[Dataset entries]
*** Begin section ***

Lemma len_Split (s : string) (c : ascii) : List.length (Split s c) = S (countByte c s).
Proof.
  induction s as [|d r IH]; simpl; [reflexivity|].
  destruct (Ascii.eqb d c); simpl; [now rewrite IH|].
  pose proof (Split_nonempty r c). destruct (Split r c); [congruence | exact IH].
Qed.

Lemma byteIn_append (c : ascii) (a b : string) :
  byteIn c (a +:+ b) = byteIn c a || byteIn c b.
Proof. induction a as [|d r IH]; simpl; [reflexivity|]. now rewrite IH, orb_assoc. Qed.

(** Splitting at the commas what was joined with comma and space gives the
    pieces back, all but the first with the space in front. *)
Lemma Split_Join_comma_space (items : list string) :
  Forall (fun item => byteIn ","%char item = false) items ->
  forall pre, byteIn ","%char pre = false ->
    Split (pre +:+ Join items ", ") ","%char
    = match items with
      | [] => [pre]
      | h :: t => (pre +:+ h) :: List.map (String " "%char) t
      end.
Proof.
  induction 1 as [|h t Hh Ht IH]; intros pre Hpre.
  - simpl. rewrite append_empty_r. now apply Split_without_sep.
  - destruct t as [|h2 t'].
    + simpl. apply Split_without_sep. now rewrite byteIn_append, Hpre, Hh.
    + change (Join (h :: h2 :: t') ", ")
        with (h +:+ String ","%char (" " +:+ Join (h2 :: t') ", ")).
      rewrite <- append_assoc.
      rewrite Split_cons_piece by now rewrite byteIn_append, Hpre, Hh.
      f_equal. rewrite (IH " " eq_refl). reflexivity.
Qed.

(** X1. An inline list written as its items between brackets, separated by
    comma and space, parses back to those items, when no item is empty,
    contains a comma or has white space at its ends. *)
Theorem parseInlineList_round_trip (items : list string)
    (Hne : items <> [])
    (Hitems : Forall (fun item => item <> EmptyString /\ byteIn ","%char item = false
                                  /\ TrimSpace item = item) items) :
  parseInlineList ("[" +:+ Join items ", " +:+ "]") = Ok (List.map VString items).
Proof.
  rewrite parseInlineList_ok. f_equal. f_equal. unfold inlineItems.
  change ("[" +:+ Join items ", " +:+ "]")
    with (String "["%char (Join items ", " +:+ String "]"%char EmptyString)).
  rewrite (TrimSpace_plain_ends "[" "]" _ eq_refl eq_refl).
  change (TrimPrefix (String "["%char (Join items ", " +:+ String "]"%char EmptyString)) "[")
    with (Join items ", " +:+ "]").
  rewrite TrimSuffix_append.
  destruct items as [|h t]; [congruence|].
  inversion Hitems as [|? ? (Hh & Hc & Ht) Hrest]; subst.
  assert (Hsplit := Split_Join_comma_space (h :: t)
                      (Forall_impl _ _ _ Hitems (fun _ H => proj1 (proj2 H)))
                      EmptyString eq_refl).
  cbn [String.append] in Hsplit.
  destruct (String.eqb_spec (Join (h :: t) ", ") EmptyString) as [He|_].
  { destruct h; [congruence|]. destruct t; discriminate. }
  rewrite Hsplit. cbn [List.map]. rewrite Ht. f_equal.
  clear Hsplit Hne Hitems. induction Hrest as [|x xs (_ & _ & Hx) _ IH]; [reflexivity|].
  cbn [List.map]. now rewrite TrimSpace_space_l, Hx, IH.
Qed.

Lemma parseInlineList_round_trip_witness :
  parseInlineList ("[" +:+ Join ["time"; "id"; "faker"] ", " +:+ "]")
  = Ok (List.map VString ["time"; "id"; "faker"]).
Proof.
  apply parseInlineList_round_trip; [discriminate|].
  repeat constructor; discriminate.
Defined.

(** X2. An inline list splits at every comma, quoted or not: the text
    between the brackets, if it is not empty, gives one item more than it
    has commas, and the empty text gives none; every item is a scalar
    without white space at its ends.  A text without a comma gives one
    item, itself trimmed: so a blank text between the brackets, which is
    not the empty text, gives one item, the empty string. *)
Theorem parseInlineList_splits_at_every_comma (line : string) :
  let interior := TrimSuffix (TrimPrefix (TrimSpace line) "[") "]" in
  exists items,
    parseInlineList line = Ok (List.map VString items)
    /\ List.length items
       = (if String.eqb interior EmptyString then 0
          else S (countByte ","%char interior))
    /\ Forall (fun item => TrimSpace item = item) items
    /\ (interior <> EmptyString -> byteIn ","%char interior = false ->
        items = [TrimSpace interior]).
Proof.
  intros interior. exists (inlineItems line). split; [apply parseInlineList_ok|].
  unfold inlineItems. fold interior.
  destruct (String.eqb_spec interior EmptyString) as [He|Hne].
  { split; [reflexivity|]. split; [constructor | congruence]. }
  split; [now rewrite List.length_map, len_Split|].
  split.
  - apply List.Forall_forall. intros item Hin.
    apply List.in_map_iff in Hin as (x & <- & _). apply TrimSpace_idempotent.
  - intros _ Hcomma. now rewrite (Split_without_sep interior "," Hcomma).
Qed.

Lemma parseInlineList_splits_at_every_comma_witness :
  exists items,
    parseInlineList "[ ]" = Ok (List.map VString items) /\ items = [EmptyString].
Proof.
  destruct (parseInlineList_splits_at_every_comma "[ ]") as (items & Hok & _ & _ & Hone).
  exists items. split; [exact Hok|]. apply Hone; [discriminate | reflexivity].
Defined.

(** X3. A key part splits at its first ['!']: a key without ['!'] followed
    by ['!'] and an annotation gives back that key and that annotation,
    whatever the annotation holds, and a key part without ['!'] is the key
    with the empty annotation. *)
Theorem parseKeyAndType_round_trip (key typeAnnotation : string)
    (Hkey : byteIn "!"%char key = false) :
  parseKeyAndType (key +:+ "!" +:+ typeAnnotation) = (key, typeAnnotation)
  /\ parseKeyAndType key = (key, EmptyString).
Proof.
  unfold parseKeyAndType. split.
  - change (key +:+ "!" +:+ typeAnnotation) with (key +:+ String "!"%char typeAnnotation).
    rewrite (Index_byte_first "!" key typeAnnotation Hkey), take_str_append.
    f_equal. replace (len key + 1) with (len (key +:+ "!")) by (rewrite len_append; reflexivity).
    change (key +:+ String "!"%char typeAnnotation) with (key +:+ "!" +:+ typeAnnotation).
    rewrite <- append_assoc. apply drop_str_append.
  - now rewrite (Index_byte_none "!" key Hkey).
Qed.

Lemma parseKeyAndType_round_trip_witness :
  parseKeyAndType ("port" +:+ "!" +:+ "int!x") = ("port", "int!x")
  /\ parseKeyAndType "port" = ("port", EmptyString).
Proof. apply parseKeyAndType_round_trip. reflexivity. Defined.

(** X4. A line annotated [quoted] is a scalar whatever its value part is,
    an opening brace or bracket included: no line is read for it, its
    annotation becomes [string], and its text begins and ends with a
    double quote, being the value part itself when that is so delimited
    already and the value part between two new quotes otherwise. *)
Theorem quoted_line_is_a_delimited_scalar
    (p : Parser) (fuel : nat)
    (pb : Scanner -> Outcome (Block * Scanner))
    (pl : Scanner -> Outcome (list Value * Scanner)) (sc : Scanner) (line : string)
    (Hquoted : lineType line = "quoted") :
  exists text,
    parseLine p fuel pb pl sc line = Ok (mkNode (lineKey line) "string" (VString text), sc)
    /\ HasPrefix text dquote = true /\ HasSuffix text dquote = true
    /\ (text = lineValPart line \/ text = dquote +:+ lineValPart line +:+ dquote).
Proof.
  rewrite parseLine_eq, Hquoted. cbn [String.eqb Ascii.eqb Bool.eqb andb].
  eexists. split; [reflexivity|].
  destruct (HasPrefix (lineValPart line) dquote) eqn:Ep;
    destruct (HasSuffix (lineValPart line) dquote) eqn:Es; cbn [negb orb];
    try (split; [reflexivity|]; split; [|now right]; rewrite <- append_assoc;
         apply HasSuffix_append).
  split; [exact Ep|]. split; [exact Es | now left].
Qed.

*** End section ***

TASK DIRECTIONS: Would you retype the lines of the data above, from the one holding "Theorem quoted_line_is_a_delimited_scalar" through its final line, exactly and without adding any other line?

ANSWER BOX:
Theorem quoted_line_is_a_delimited_scalar
    (p : Parser) (fuel : nat)
    (pb : Scanner -> Outcome (Block * Scanner))
    (pl : Scanner -> Outcome (list Value * Scanner)) (sc : Scanner) (line : string)
    (Hquoted : lineType line = "quoted") :
  exists text,
    parseLine p fuel pb pl sc line = Ok (mkNode (lineKey line) "string" (VString text), sc)
    /\ HasPrefix text dquote = true /\ HasSuffix text dquote = true
    /\ (text = lineValPart line \/ text = dquote +:+ lineValPart line +:+ dquote).
Proof.
  rewrite parseLine_eq, Hquoted. cbn [String.eqb Ascii.eqb Bool.eqb andb].
  eexists. split; [reflexivity|].
  destruct (HasPrefix (lineValPart line) dquote) eqn:Ep;
    destruct (HasSuffix (lineValPart line) dquote) eqn:Es; cbn [negb orb];
    try (split; [reflexivity|]; split; [|now right]; rewrite <- append_assoc;
         apply HasSuffix_append).
  split; [exact Ep|]. split; [exact Es | now left].
Qed.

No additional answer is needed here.